Search the data for the string "EFreshPipe" and gather each line it is in.

** Opening Supplied records block **

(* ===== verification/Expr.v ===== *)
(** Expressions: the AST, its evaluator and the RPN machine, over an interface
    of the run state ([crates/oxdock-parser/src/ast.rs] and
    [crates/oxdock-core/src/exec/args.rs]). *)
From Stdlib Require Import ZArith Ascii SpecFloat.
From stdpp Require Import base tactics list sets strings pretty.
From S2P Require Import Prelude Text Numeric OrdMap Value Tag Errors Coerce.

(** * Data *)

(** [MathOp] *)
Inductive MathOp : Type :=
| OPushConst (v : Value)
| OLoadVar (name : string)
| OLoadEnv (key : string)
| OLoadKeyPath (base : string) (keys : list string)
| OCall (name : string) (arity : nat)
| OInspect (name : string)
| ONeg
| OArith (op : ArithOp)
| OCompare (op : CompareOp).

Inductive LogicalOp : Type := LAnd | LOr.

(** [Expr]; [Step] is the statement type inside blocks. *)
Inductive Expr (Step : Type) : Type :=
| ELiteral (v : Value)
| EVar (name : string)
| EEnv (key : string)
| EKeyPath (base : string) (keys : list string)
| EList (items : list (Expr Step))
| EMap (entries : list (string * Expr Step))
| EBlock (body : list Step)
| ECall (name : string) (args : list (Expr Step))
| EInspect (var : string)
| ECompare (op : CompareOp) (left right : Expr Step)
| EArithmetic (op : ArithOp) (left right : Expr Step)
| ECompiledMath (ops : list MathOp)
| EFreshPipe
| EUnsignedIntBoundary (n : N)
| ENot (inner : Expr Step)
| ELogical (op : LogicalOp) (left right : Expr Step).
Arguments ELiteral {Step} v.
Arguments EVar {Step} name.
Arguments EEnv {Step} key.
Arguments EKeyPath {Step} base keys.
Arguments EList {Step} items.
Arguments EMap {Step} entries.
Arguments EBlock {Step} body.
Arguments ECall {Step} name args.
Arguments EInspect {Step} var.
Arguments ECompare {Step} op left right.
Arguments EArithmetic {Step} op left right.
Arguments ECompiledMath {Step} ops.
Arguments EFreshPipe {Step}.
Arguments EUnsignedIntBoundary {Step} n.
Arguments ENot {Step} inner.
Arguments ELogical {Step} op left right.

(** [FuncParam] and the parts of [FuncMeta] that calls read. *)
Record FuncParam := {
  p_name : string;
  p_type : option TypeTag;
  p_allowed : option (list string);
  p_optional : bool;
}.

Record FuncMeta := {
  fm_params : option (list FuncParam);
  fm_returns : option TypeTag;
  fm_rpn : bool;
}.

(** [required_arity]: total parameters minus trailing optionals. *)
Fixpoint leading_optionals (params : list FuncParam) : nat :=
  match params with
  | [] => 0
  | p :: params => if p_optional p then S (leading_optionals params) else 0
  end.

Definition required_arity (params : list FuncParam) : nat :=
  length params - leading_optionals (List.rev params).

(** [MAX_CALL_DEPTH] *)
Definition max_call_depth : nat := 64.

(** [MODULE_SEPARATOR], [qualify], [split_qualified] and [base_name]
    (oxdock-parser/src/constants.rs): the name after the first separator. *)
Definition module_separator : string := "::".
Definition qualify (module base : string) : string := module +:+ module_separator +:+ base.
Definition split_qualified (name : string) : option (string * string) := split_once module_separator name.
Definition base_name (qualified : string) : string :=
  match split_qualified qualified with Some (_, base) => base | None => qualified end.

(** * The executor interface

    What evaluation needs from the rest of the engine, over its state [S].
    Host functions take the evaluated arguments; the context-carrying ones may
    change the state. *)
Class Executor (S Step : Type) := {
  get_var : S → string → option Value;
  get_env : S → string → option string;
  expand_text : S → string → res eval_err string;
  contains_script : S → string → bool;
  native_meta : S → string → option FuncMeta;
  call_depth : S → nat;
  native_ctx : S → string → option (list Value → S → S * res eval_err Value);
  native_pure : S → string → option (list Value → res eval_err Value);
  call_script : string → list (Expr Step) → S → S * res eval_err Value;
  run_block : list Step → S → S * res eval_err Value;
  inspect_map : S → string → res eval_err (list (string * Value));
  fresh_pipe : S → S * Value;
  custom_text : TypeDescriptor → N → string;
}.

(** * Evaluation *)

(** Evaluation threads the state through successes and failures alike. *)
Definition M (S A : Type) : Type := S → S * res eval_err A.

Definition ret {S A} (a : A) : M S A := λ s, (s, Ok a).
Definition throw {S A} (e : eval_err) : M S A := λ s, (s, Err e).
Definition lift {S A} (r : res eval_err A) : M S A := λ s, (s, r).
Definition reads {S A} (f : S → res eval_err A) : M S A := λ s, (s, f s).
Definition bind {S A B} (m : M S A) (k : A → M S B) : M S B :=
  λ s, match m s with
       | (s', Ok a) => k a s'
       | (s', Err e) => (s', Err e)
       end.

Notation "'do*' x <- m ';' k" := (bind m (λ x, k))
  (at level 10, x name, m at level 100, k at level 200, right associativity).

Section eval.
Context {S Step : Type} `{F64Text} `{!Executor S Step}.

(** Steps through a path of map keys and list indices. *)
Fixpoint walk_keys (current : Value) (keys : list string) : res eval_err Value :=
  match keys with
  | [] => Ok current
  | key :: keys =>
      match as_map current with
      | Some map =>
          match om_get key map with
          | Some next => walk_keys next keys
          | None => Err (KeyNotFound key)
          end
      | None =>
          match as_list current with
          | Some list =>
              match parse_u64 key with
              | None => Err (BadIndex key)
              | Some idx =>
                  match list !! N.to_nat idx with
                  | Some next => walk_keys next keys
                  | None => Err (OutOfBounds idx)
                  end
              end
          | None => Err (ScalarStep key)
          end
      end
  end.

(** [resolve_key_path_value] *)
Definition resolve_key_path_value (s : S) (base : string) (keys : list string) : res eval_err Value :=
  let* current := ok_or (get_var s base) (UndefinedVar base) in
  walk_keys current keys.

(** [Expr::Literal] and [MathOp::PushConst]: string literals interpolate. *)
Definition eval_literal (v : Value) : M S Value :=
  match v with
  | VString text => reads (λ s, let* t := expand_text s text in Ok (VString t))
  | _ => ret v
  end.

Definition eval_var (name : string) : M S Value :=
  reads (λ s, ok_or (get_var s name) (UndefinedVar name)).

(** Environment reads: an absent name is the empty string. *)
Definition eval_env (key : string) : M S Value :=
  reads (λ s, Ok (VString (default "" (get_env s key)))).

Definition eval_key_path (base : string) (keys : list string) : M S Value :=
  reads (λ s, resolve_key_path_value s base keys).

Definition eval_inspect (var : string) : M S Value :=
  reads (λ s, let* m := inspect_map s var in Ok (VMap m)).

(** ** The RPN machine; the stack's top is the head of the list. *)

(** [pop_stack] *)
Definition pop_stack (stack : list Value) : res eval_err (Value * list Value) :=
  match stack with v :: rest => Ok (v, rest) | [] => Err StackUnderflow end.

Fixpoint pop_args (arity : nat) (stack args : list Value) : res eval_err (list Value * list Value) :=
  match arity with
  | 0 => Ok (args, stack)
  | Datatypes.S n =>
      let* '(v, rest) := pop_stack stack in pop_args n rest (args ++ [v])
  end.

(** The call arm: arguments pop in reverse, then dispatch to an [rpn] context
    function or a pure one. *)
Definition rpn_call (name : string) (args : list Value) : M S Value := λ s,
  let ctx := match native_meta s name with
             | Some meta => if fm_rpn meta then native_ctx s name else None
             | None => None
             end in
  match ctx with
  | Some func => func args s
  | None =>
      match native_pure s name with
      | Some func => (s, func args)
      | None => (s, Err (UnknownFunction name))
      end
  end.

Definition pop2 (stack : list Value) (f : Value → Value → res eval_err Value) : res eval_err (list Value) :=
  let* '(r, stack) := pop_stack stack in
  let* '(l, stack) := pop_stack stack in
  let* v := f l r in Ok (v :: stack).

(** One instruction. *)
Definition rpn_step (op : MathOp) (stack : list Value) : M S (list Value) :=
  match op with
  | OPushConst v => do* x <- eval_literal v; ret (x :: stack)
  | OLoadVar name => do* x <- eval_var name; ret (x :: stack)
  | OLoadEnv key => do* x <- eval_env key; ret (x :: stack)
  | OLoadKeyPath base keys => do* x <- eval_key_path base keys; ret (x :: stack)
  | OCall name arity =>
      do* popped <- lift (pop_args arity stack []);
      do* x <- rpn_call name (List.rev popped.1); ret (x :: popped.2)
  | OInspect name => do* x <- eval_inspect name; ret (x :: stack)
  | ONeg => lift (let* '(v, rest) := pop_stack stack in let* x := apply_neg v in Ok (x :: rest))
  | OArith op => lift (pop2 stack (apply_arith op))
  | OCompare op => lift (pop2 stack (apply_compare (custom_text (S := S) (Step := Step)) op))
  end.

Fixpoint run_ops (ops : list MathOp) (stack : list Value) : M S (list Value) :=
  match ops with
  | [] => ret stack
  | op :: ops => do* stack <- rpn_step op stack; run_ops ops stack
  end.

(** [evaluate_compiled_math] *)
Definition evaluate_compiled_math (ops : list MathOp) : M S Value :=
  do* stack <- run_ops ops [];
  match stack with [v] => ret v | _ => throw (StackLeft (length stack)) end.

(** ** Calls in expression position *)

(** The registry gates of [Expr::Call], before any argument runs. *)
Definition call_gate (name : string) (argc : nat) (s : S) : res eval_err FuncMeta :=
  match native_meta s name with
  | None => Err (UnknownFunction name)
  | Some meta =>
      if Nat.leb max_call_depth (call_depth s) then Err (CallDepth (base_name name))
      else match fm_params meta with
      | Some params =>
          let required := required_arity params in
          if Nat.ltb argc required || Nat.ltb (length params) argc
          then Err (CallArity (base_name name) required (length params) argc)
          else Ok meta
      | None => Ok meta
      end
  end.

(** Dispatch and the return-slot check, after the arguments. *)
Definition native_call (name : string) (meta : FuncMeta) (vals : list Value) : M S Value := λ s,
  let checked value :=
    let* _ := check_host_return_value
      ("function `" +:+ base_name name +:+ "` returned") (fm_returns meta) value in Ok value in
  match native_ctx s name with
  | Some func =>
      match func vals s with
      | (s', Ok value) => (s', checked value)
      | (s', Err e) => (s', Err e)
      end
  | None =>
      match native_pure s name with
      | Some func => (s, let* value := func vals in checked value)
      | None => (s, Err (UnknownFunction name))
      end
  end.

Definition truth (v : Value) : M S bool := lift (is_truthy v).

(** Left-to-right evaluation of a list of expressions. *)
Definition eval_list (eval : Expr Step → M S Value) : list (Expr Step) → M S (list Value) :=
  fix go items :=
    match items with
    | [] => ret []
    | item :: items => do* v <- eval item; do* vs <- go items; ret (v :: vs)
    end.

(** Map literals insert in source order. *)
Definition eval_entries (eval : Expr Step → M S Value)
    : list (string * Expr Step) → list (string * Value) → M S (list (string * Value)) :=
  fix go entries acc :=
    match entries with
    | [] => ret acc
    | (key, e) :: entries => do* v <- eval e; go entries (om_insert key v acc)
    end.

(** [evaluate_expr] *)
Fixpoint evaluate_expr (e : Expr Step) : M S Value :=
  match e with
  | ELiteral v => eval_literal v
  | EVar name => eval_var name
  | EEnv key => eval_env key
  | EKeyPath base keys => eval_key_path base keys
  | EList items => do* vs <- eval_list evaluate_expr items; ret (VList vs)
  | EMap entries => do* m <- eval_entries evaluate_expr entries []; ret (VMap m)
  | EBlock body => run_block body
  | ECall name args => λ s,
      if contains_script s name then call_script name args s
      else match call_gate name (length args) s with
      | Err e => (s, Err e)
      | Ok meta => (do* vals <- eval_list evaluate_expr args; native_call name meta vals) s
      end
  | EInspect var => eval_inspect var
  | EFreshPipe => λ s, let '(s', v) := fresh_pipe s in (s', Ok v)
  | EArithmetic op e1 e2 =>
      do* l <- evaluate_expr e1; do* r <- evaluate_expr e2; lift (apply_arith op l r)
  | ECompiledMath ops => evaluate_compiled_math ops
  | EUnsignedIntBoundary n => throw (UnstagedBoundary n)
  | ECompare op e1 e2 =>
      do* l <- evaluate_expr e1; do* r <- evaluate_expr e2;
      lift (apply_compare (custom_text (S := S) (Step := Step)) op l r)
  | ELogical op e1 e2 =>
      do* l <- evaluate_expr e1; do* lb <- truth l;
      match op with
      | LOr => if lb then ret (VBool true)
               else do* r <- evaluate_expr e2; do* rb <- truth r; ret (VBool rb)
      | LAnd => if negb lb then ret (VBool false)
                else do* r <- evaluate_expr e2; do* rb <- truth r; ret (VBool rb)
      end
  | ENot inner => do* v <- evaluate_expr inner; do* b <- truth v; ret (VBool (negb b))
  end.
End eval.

** Closing Supplied records block **

Reply =>
| EFreshPipe
Arguments EFreshPipe {Step}.
  | EFreshPipe => λ s, let '(s', v) := fresh_pipe s in (s', Ok v)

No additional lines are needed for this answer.